WHAT IS EXPECTED - Write each line word for word, from the line that contains "be a specific" through the last line of the material below.

>>>

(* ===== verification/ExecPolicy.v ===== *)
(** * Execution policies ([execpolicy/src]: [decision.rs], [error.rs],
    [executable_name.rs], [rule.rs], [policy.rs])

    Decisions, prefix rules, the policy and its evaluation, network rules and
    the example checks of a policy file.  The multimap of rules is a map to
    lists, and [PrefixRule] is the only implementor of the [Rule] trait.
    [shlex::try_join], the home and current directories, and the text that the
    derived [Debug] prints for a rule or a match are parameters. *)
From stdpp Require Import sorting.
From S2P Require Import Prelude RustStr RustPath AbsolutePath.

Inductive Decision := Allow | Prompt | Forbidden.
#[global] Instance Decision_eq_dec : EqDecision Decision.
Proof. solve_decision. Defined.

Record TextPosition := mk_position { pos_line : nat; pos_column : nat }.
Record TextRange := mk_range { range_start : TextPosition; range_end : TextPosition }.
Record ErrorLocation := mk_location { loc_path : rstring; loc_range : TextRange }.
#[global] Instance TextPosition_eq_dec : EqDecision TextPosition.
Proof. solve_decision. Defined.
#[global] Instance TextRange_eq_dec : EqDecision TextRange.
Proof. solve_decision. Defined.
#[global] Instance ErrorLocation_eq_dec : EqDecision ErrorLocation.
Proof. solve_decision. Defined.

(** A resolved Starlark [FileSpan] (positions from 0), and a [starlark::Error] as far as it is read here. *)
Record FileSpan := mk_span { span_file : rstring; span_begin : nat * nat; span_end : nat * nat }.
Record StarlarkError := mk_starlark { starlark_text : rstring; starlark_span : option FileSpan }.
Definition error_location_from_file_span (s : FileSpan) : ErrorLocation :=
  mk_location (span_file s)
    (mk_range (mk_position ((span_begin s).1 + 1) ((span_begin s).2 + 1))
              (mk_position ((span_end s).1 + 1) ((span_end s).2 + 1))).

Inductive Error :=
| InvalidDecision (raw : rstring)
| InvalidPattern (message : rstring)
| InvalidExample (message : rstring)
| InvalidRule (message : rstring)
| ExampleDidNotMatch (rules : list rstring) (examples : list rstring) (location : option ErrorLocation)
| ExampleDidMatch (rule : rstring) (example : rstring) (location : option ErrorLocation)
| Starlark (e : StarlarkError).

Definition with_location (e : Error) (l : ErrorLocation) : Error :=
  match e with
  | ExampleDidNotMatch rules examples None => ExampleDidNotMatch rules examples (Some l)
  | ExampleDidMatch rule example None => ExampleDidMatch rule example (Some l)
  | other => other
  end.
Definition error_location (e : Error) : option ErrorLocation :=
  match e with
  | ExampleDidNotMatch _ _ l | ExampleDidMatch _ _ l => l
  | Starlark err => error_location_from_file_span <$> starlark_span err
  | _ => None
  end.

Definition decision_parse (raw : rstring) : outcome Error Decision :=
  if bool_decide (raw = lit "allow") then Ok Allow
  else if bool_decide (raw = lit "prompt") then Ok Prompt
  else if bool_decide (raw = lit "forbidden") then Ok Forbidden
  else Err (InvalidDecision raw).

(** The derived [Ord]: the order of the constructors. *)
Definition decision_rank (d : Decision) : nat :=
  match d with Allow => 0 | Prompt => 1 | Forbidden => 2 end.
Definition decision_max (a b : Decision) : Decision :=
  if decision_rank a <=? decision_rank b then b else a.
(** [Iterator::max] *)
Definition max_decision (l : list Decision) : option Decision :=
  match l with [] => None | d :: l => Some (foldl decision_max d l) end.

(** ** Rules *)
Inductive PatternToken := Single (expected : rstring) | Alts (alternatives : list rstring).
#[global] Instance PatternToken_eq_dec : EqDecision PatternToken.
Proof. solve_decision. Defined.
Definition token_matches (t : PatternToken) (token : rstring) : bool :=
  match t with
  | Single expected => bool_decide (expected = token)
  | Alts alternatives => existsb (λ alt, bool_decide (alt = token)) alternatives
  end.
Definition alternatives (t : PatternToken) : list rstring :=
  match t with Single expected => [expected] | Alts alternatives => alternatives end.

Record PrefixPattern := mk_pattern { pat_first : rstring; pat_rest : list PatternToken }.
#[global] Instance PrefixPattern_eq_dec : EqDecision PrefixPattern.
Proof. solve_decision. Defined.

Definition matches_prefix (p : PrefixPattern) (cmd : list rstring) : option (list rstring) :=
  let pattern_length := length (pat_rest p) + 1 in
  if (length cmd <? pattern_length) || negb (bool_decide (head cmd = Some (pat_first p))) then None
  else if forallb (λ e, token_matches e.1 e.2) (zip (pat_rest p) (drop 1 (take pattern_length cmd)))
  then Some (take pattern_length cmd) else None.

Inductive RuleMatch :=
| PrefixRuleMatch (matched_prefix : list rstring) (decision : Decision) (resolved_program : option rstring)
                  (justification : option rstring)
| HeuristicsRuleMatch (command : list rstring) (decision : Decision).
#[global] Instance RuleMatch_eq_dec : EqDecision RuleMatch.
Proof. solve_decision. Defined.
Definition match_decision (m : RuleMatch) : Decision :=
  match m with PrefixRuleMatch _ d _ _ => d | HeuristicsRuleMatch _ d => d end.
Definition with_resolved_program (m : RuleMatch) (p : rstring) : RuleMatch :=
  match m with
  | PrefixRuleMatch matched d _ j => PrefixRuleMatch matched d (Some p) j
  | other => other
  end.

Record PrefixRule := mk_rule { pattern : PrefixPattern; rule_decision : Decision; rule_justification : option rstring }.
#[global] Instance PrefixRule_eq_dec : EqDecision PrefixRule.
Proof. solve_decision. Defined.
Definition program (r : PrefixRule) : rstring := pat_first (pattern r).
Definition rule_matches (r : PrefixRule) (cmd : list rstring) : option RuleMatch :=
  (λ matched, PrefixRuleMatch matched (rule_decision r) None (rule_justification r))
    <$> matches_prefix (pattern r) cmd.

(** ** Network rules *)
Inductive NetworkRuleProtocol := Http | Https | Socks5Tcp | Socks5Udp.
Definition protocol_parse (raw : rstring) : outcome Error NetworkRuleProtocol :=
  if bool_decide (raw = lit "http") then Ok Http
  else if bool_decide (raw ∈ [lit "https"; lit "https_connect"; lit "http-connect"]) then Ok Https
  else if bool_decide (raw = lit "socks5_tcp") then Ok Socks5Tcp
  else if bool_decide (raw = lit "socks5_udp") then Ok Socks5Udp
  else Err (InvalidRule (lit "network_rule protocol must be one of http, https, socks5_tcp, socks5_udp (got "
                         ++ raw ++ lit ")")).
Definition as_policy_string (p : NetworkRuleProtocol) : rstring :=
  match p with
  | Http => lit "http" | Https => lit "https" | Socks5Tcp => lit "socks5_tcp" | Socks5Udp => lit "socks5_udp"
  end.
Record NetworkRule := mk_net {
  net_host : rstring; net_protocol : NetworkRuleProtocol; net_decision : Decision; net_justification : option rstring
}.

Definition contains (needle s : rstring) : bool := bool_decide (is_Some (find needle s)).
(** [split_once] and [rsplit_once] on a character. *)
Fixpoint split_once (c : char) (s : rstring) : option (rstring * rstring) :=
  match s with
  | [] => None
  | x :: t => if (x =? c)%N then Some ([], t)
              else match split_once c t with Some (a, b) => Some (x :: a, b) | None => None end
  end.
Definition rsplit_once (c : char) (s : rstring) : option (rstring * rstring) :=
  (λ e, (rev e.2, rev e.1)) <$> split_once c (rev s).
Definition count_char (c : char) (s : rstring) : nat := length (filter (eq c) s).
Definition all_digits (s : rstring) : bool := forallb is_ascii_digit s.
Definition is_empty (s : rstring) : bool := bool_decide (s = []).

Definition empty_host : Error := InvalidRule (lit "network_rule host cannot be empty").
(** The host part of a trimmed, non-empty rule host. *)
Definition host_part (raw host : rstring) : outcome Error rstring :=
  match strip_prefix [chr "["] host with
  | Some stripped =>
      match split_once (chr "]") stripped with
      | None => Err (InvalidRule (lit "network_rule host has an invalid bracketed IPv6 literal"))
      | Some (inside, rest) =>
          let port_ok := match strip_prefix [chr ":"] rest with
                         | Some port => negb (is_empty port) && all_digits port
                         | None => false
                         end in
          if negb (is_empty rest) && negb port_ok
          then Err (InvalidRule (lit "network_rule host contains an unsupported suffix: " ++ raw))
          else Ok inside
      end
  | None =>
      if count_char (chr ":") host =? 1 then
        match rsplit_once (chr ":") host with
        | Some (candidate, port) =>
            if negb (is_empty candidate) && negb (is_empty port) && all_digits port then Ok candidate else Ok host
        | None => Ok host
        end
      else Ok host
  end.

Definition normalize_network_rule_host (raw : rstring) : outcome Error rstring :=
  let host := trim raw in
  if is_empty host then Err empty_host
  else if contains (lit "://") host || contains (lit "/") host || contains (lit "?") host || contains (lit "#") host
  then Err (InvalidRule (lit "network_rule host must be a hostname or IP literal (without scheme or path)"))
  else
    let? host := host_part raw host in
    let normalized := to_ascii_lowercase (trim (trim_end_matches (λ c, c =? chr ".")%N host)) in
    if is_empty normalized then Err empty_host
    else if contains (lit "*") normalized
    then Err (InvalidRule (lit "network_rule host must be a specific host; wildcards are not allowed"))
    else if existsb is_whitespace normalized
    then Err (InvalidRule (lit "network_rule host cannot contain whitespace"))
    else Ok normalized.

<<<

TASK RESPONSE -
    then Err (InvalidRule (lit "network_rule host must be a specific host; wildcards are not allowed"))
    else if existsb is_whitespace normalized
    then Err (InvalidRule (lit "network_rule host cannot contain whitespace"))
    else Ok normalized.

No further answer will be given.